La réforme conduit aujourd’hui à approfondir encore cette organisation. La convention signée entre le rectorat et l’INSPÉ vient ainsi formaliser et conforter cette coopération, avec une représentation croisée dans les instances de gouvernance, des responsabilités partagées et des instances communes de pilotage.
Un directoire, co-présidé par le recteur et le président de l’université Marie et Louis Pasteur, un comité de coordination académique et une commission académique permettent notamment de suivre la mise en œuvre de la réforme et d’adapter les modalités de formation aux différents profils des futurs enseignants.
Du campus à la classe, une formation construite ensemble
Cette coopération se traduit également très concrètement dans les contenus de formation. Des groupes de travail réunissant les équipes de l’INSPÉ et du rectorat ont élaboré les maquettes en cherchant à articuler formation universitaire, stages et évaluation, avec une approche mêlant maîtrise des savoirs et compétences pour les enseigner.
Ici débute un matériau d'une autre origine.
(* ===== verification/Kafka.v ===== *)
(** * The Kafka clients

    [internal/kafka]: the producer behind the publisher's interface and the
    loop of the consumer.  The clients of confluent-kafka-go and the broker are
    interfaces with the behaviour they document: an acknowledged message is in
    the log, a poll gives the record at the position of its partition, and,
    since [enable.auto.commit] is false, committed offsets move by
    [CommitMessage] only. *)

From S2P Require Import Prelude GoStrings Json Models World.
From S2P Require Import Publisher.

(** ** Configuration of the clients *)

Inductive ConfigValue := CfgString (s : string) | CfgInt (n : Z) | CfgBool (b : bool).

Definition NewProducer {C} (client : list (string * ConfigValue) → result C) (bootstrapServers : string) : result C :=
  if bool_decide (bootstrapServers = "") then Err (ErrNew "kafka bootstrap servers must not be empty") else
  match client [("bootstrap.servers", CfgString bootstrapServers); ("client.id", CfgString "order-outbox-publisher");
                ("acks", CfgString "all"); ("enable.idempotence", CfgBool true); ("message.timeout.ms", CfgInt 10000)] with
  | Ok c => Ok c
  | Err err => Err (ErrWrap "create kafka producer: " err "")
  end.

(** [logger] tells whether there is one. *)
Definition NewConsumer {C} (client : list (string * ConfigValue) → result C)
    (bootstrapServers groupID : string) (logger : bool) : result C :=
  if bool_decide (bootstrapServers = "") then Err (ErrNew "kafka bootstrap servers must not be empty") else
  if bool_decide (groupID = "") then Err (ErrNew "kafka consumer group must not be empty") else
  if negb logger then Err (ErrNew "kafka consumer logger must not be nil") else
  match client [("bootstrap.servers", CfgString bootstrapServers); ("group.id", CfgString groupID);
                ("client.id", CfgString "notification-consumer"); ("enable.auto.commit", CfgBool false);
                ("enable.auto.offset.store", CfgBool false); ("auto.offset.reset", CfgString "earliest");
                ("isolation.level", CfgString "read_committed")] with
  | Ok c => Ok c
  | Err err => Err (ErrWrap "create kafka consumer: " err "")
  end.

(** ** Metadata of the topic *)

Record TopicMetadata := mkTopicMetadata { TopicMetadata_Error : option error; TopicMetadata_Partitions : list Z }.
Record Metadata := mkMetadata { Metadata_Brokers : list Z; Metadata_Topics : gmap string TopicMetadata }.

Section check_topic.
Context `{External}.

(** [CheckTopic(ctx, topic, timeout)]: what [ctx.Err] says before and after the
    call to the client, and the client's answer to (topic, milliseconds). *)
Definition CheckTopic (ctx_before ctx_after : option error) (GetMetadata : string → Z → result Metadata)
    (topic : string) (timeout : Z) : result unit :=
  if bool_decide (topic = "") then Err (ErrNew "kafka topic must not be empty") else
  if timeout <=? 0 then Err (ErrNew "kafka metadata timeout must be positive") else
  match ctx_before with
  | Some err => Err err
  | None =>
    match GetMetadata topic (timeout / 1000000) with
    | Err err => Err (ErrWrap "get kafka metadata: " err "")
    | Ok metadata =>
      match ctx_after with
      | Some err => Err err
      | None =>
        if bool_decide (length (Metadata_Brokers metadata) = 0%nat)
        then Err (ErrNew "kafka metadata contains no brokers") else
        match Metadata_Topics metadata !! topic with
        | None => Err (ErrNew ("kafka topic " +:+ Quote unicode_is_print topic +:+ " not found in metadata"))
        | Some topicMetadata =>
          match TopicMetadata_Error topicMetadata with
          | Some err => Err (ErrWrap ("kafka topic " +:+ Quote unicode_is_print topic +:+ " metadata error: ") err "")
          | None =>
            if bool_decide (length (TopicMetadata_Partitions topicMetadata) = 0%nat)
            then Err (ErrNew ("kafka topic " +:+ Quote unicode_is_print topic +:+ " contains no partitions"))
            else Ok tt
          end
        end
      end
    end
  end.
End check_topic.

(** [Producer.Close] after [Flush] left [remaining] messages in the queue. *)
Definition Producer_Close (remaining : Z) : result unit :=
  if 0 <? remaining
  then Err (ErrNew ("close kafka producer with " +:+ pretty remaining +:+ " undelivered messages"))
  else Ok tt.

Definition Consumer_Close (closed : result unit) : result unit :=
  match closed with Ok _ => Ok tt | Err err => Err (ErrWrap "close kafka consumer: " err "") end.

(** ** The producer *)

(** What the [select] of [Publish] receives. *)
Inductive Awaited := CtxDone (err : error) | DeliveryReport (err : option error) | OtherReport (type : string).

(** [Produce] enqueues a message, [await_delivery] waits for the end of the
    context or the event on the channel of this message. *)
Class ProducerClient := {
  Produce : string → string → string → M unit;
  await_delivery : string → string → string → World → Awaited * World
}.

(** An enqueued message is in the log when its delivery is reported without
    an error, and may be there in the other cases. *)
Class ProducerClientLaws `(ProducerClient) := {
  Produce_frame topic key payload w r w' :
    Produce topic key payload w = (r, w') →
    w_topic w' = w_topic w ∧ w_db w' = w_db w ∧ w_metrics w' = w_metrics w ∧ w_txnow w' = w_txnow w;
  await_delivered topic key payload w w' :
    await_delivery topic key payload w = (DeliveryReport None, w') →
    w_topic w' = mkKafkaRecord topic key payload :: w_topic w;
  await_other topic key payload w a w' :
    await_delivery topic key payload w = (a, w') →
    w_topic w' = w_topic w ∨ w_topic w' = mkKafkaRecord topic key payload :: w_topic w;
  await_frame topic key payload w a w' :
    await_delivery topic key payload w = (a, w') →
    w_db w' = w_db w ∧ w_metrics w' = w_metrics w ∧ w_txnow w' = w_txnow w
}.

Section producer.
Context `{ProducerClient}.

Definition Publish (topic key payload : string) : M unit :=
  return_if bool_decide (topic = "") with_err ErrNew "kafka topic must not be empty" in
  return_if bool_decide (String.length key = 0%nat) with_err ErrNew "kafka message key must not be empty" in
  let* produced := try (Produce topic key payload) in
  match produced with
  | Err err => throw (ErrWrap "enqueue kafka message: " err "")
  | Ok _ => λ w,
    match await_delivery topic key payload w with
    | (CtxDone err, w1) => (Err err, w1)
    | (OtherReport type, w1) => (Err (ErrNew ("unexpected kafka delivery event: " +:+ type)), w1)
    | (DeliveryReport (Some err), w1) => (Err (ErrWrap "deliver kafka message: " err ""), w1)
    | (DeliveryReport None, w1) => (Ok tt, w1)
    end
  end.

(** The producer as the publisher takes it. *)
#[export] Instance kafka_producer : Producer := {| Publisher.Publish := Publish |}.
End producer.

Section producer_facts.
Context `{PC : ProducerClient} `{!ProducerClientLaws PC}.

(** Every outcome of Publish. *)
Lemma Publish_cases topic key payload w r w' :
  Publish topic key payload w = (r, w') →
  (w_db w' = w_db w ∧ w_metrics w' = w_metrics w ∧ w_txnow w' = w_txnow w) ∧
  ((r = Ok tt ∧ w_topic w' = mkKafkaRecord topic key payload :: w_topic w ∧ topic ≠ "" ∧ key ≠ "") ∨
   (is_ok r = false ∧ (w_topic w' = w_topic w ∨
      w_topic w' = mkKafkaRecord topic key payload :: w_topic w ∧ topic ≠ "" ∧ key ≠ ""))).
Proof.
  unfold Publish. case_bool_decide as Ht; [intros [= <- <-]; split; [done|]; right; auto|].
  case_bool_decide as Hk; [intros [= <- <-]; split; [done|]; right; auto|].
  assert (key ≠ "") as Hk' by (by intros ->).
  unfold bind, try. destruct (Produce topic key payload w) as [rp w1] eqn:Hp.
  apply Produce_frame in Hp as (Ht1 & Hd1 & Hm1 & Hn1).
  destruct rp as [?|err]; [|intros [= <- <-]; split; [done|]; right; auto].
  destruct (await_delivery topic key payload w1) as [report w2] eqn:Ha. rewrite <- Ht1, <- Hd1, <- Hm1, <- Hn1.
  pose proof (await_other _ _ _ _ _ _ Ha) as Hother. pose proof (await_frame _ _ _ _ _ _ Ha) as Hframe.
  assert (w_topic w2 = w_topic w1 ∨ w_topic w2 = mkKafkaRecord topic key payload :: w_topic w1 ∧ topic ≠ "" ∧ key ≠ "")
    as Hgrow by naive_solver.
  destruct report as [err|[err|]|type]; intros [= <- <-]; (split; [exact Hframe|]).
  - right. auto.
  - right. auto.
  - left. by apply await_delivered in Ha.
  - right. auto.
Qed.

(** The Kafka producer is a producer in the sense of the publisher. *)
#[export] Instance kafka_producer_laws : ProducerLaws kafka_producer.
Proof.
  split; cbn.
  - intros topic key payload w w' Hp. apply Publish_cases in Hp as [_ [(_ & Ht & _)|[Hno _]]]; [exact Ht|done].
  - intros topic key payload w e w' Hp. apply Publish_cases in Hp as [_ [(Hok & _)|(_ & [Ht|[Ht _]])]];
      [done|by left|by right].
  - intros topic key payload w r w' Hp. by apply Publish_cases in Hp as [? _].
Qed.
End producer_facts.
Pour le premier degré, ce travail commun a permis de construire un dispositif d’alternance spécifique, associant stage filé et stages massés. Les futurs professeurs des écoles peuvent ainsi multiplier les expériences en situation professionnelle et confronter progressivement les apports de la formation aux réalités de la classe.
Cette articulation entre l’université et le terrain constitue l’un des marqueurs de l’organisation mise en place dans l’académie. Elle repose notamment sur la présence, au sein de l’INSPÉ, de personnels issus du rectorat et des corps d’inspection, ainsi que sur le maintien d’un professeur des écoles maître formateur (PEMF) coordonnateur.
L’objectif est double : faire de chaque temps passé à l’INSPÉ comme à l’école un véritable temps de formation professionnelle et préparer les futurs enseignants à une entrée dans le métier progressive et accompagnée.
Une réforme qui se construit au plus près du métier
La rentrée 2026 marque donc à la fois l’ouverture d’une nouvelle voie de formation avec la LPE et une nouvelle étape dans la coopération entre l’INSPÉ et le rectorat. Dans un contexte où plusieurs générations de lauréats et différents statuts vont encore coexister en 2026 et 2027, cette organisation doit permettre d’adapter la formation aux parcours de chacun.
Le choix d’associer également les étudiants non lauréats du concours à la formation universitaire et aux stages participe de cette même logique : leur permettre de poursuivre leur préparation dans de bonnes conditions et, le cas échéant, de constituer un vivier de futurs enseignants déjà formés.
En favorisant encore davantage la perméabilité entre l’école et l’université, l’académie de Besançon entend donner tout son sens à la réforme : mieux préparer celles et ceux qui feront demain la classe, pour faire progresser tous les élèves et faire vivre les valeurs de la République. Une ambition pleinement inscrite dans l’académie "durablement engagée".